Lemma run_sockets (depth : nat) (cb : Callback) (ops : list Op)
    (c c' : HTTPConnector) (tr : Trace) :
  between_calls c ->
  cb_ c = Some cb ->
  run depth ops c = Done tt c' tr ->
  (ownedSockets c + countEvents isConnectStarted tr =
   countEvents isSocketDestroyed tr + countEvents isSessionCreated tr +
   ownedSockets c')%nat.
Proof.
  intros Hinv Hcb Hrun. revert Hcb.
  apply (run_compositional depth
           (fun c ops tr c' =>
              cb_ c = Some cb ->
              (ownedSockets c + countEvents isConnectStarted tr =
               countEvents isSocketDestroyed tr +
               countEvents isSessionCreated tr + ownedSockets c')%nat))
    with (ops := ops); auto.
  intros c1 o c2 t1 ops' t2 c3 Hinv1 He IH Hcb.
  destruct (exec_step depth o c1 c2 t1 Hinv1 He) as (_ & Hcb2 & _).
  pose proof (exec_sockets depth o c1 c2 t1 cb Hinv1 Hcb He) as E.
  assert (IH' := IH (eq_trans Hcb2 Hcb)).
  rewrite !countEvents_app. lia.
Qed.

(** X6: no socket is lost along a run: the sockets on which a connect was
    started are, one for one, the sockets destroyed, the sockets moved into
    a session, and the one the connector still owns if it is busy. *)
Theorem sockets_are_accounted_for (depth : nat) (cb : Callback)
    (timeout : WheelTimerInstance) (c0 : HTTPConnector) (ops : list Op)
    (c : HTTPConnector) (tr : Trace) :
  HTTPConnector_new (Some cb) timeout = Some c0 ->
  run depth ops c0 = Done tt c tr ->
  countEvents isConnectStarted tr =
  (countEvents isSocketDestroyed tr + countEvents isSessionCreated tr +
   ownedSockets c)%nat.
Proof.
  intros Hnew Hrun.
  destruct (new_between_calls cb timeout c0 Hnew) as (Hinv0 & Hs0 & Hcb0 & _).
  pose proof (run_sockets depth cb ops c0 c tr Hinv0 Hcb0 Hrun) as H.
  unfold ownedSockets at 1 in H. unfold isBusy in H. rewrite Hs0 in H.
  exact H.
Qed.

YOUR TASK: The lines holding the string "timeout" in the listing above are what you should copy out.

RESPONSE TO THE EXERCISE:
    (timeout : WheelTimerInstance) (c0 : HTTPConnector) (ops : list Op)
  HTTPConnector_new (Some cb) timeout = Some c0 ->
  destruct (new_between_calls cb timeout c0 Hnew) as (Hinv0 & Hs0 & Hcb0 & _).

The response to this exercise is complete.